Are forever friendships overrated?

I am one of those emotional beings who still believes in friendships and travels hundreds of miles to go meet my friends. I am basically a sucker for friendships, go out of my way to please my friends, apologize too much, and feel too attached to friends. This picture poster is probably an apt one for me.


I never had too many friends and the limited number of friends I have, I treasure them. I really believed in the fact that my close friends truly will make time for me, and care for me. But lately I am realizing that my friends have moved on. Married friends have kids now and they are either busy with their kids or friends who are in a similar social strata that they can relate to, like friends with kids, friends who are local etc. Single friends have moved on to make other friends. But I feel like I am still in the past and clinging to them, fighting with them for their time, forcing myself into their life.  The recent experiences have proved it to me. 

I have made couple of trips to see one of my close friends in the last 3 months. But somehow I felt like an outside spectator who was there to just watch how she is close to her new friends and I didn't fit in anywhere. They kept boasting about how close they are and how they get along in every aspect and how they everything about each other. I know I maybe coming off as a jealous friend and maybe  I am too. The first time I went, I felt that way and thought I was just being jealous too. Second time I went, I could see it more clearly. My friend also made fun of me about how I am uptight and how I need to chill and also about how I am still a virgin etc. etc. with her friends who I was meeting for second time really. In the process of praising her new friends, she didn't realize what an awkward situation she was putting me in. You know the typical "Miss X is great, you should be like her. She never lets herself get depressed, you should learn from her" etc.  I kept getting that advice not just from her but also from her friends many many times. Even this time she tried to dress me in completely different attire than what I usually wear because she thinks she knows how I should dress up. And I still played along and I could see myself in the pictures and the fact that I have put on weight didn't help either. So I had to put my foot down and say, "please at least let me take one picture in something I am comfortable in" and it shows when you are comfortable. 

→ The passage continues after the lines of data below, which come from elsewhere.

Lemma dead_cell_at_most m t inps oks alerts m' t' cell :
  passes_any m t inps oks alerts m' t' → ∀ st w,
  monitor_wf m → mo_falls m !! cell = Some st → mo_watchers m !! cell = Some w →
  wt_size w = fs_lastSize st → Forall (lifeless m (fs_lastSize st) cell) inps →
  let most := if fs_handled st then 0%nat else
    if decide (Exists (overdue (mo_fallDelay m) (fs_lastProgress st) cell) inps) then 1%nat else 0%nat in
  (acts cell alerts ≤ most)%nat ∧ (calls cell t' ≤ calls cell t + most)%nat.
Proof.
  induction 1 as [m t|m t inp inps ok oks alerts alerts' m1 t1 m2 t2 HC HP IH]; intros st w Hwf Hf Hw Hsize HL.
  { cbv zeta. rewrite decide_False by (by intros ?%Exists_nil). change (acts cell []) with 0%nat. destruct (fs_handled st); lia. }
  apply Forall_cons in HL as [HL HLs].
  destruct (CheckOnce_any inp m t ok alerts m1 t1 cell st w Hwf Hf Hw Hsize HL HC) as (Hwf1 & Hd & Han & h & w' & HF & HW & HW' & Hcase).
  destruct (IH _ w' Hwf1 HF HW HW') as [I1 I2].
  { cbn [fs_lastSize]. eapply Forall_impl; [exact HLs|]. intros i. by apply lifeless_same. }
  cbn [fs_handled fs_lastProgress] in I1, I2. rewrite Hd in I1, I2. rewrite acts_app. cbv zeta.
  set (rest := decide (Exists _ inps)) in *. set (all := decide (Exists _ (inp :: inps))).
  assert ((if rest then 1 else 0) ≤ if all then 1 else 0)%nat as Hmono.
  { destruct rest as [Hr|], all as [|Hn]; try lia. destruct Hn. by right. }
  destruct Hcase as [(-> & -> & Hc)|(-> & -> & Ho & Ha & Hc)].
  - destruct (fs_handled st); cbv beta iota in *; lia.
  - assert ((if all then 1 else 0) = 1)%nat as Hall by (destruct all as [|Hn]; [done|destruct Hn; by left]).
    cbv beta iota in I1, I2 |- *. rewrite Hall. lia.
Qed.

What hurt me most was that both her friends knew that she was dating this guy in India but she was very hesitant to open up and say it out until her friends started teasing her in front of me, and there was no way out. She and I have know each other for about 18 years and we have spent so many years together every day almost. I didn't expect that from her. 

It's been two weeks since I came back and I have been thinking about it and didn't know who to talk to also. Yesterday, I was telling her friend that I need to get my act together, so I cant travel right now. She responded with, that is a life long activity. I agree with that, but there are phases when you are happy with where you are and you are okay with that idea that it is a life-long process but there are also phases where you want something to change for the better really bad and want to work for it.. She should know that pretty well, as she puts in so much time and effort when she wants something. So why this double standard ? Because she is in her happy place?  

Bottom line, I feel like I am losing belief in the concept of BFFs and friends are forever etc. I am realizing that sometimes it is better to walk away and keep your respect than try hard to hang on to relationships that are long gone. 
I am realizing that it is time to move on silently, and remove myself from all the drama. I would rather be alone even if empty inside, than actually try so hard to keep relationships and come back drained and sad because of all the negativity I sensed. I know I am going through a negative phase and the words that are coming out of my mouth are all negative these days, but more than that, I feel these indirect, passive/aggressive comments hurt me even more. I couldn't sleep for a few days after that thinking about why did she treat me so distantly, make such comments about me when I was being a silent spectator. Then she left a message after she left saying "we didnt get too much time with each other, but glad to see you". I took a day off and made it a 3 day weekend to just go spend with her and she didn't find even few minutes in those 3 days to talk to me. What does it say about our friendship?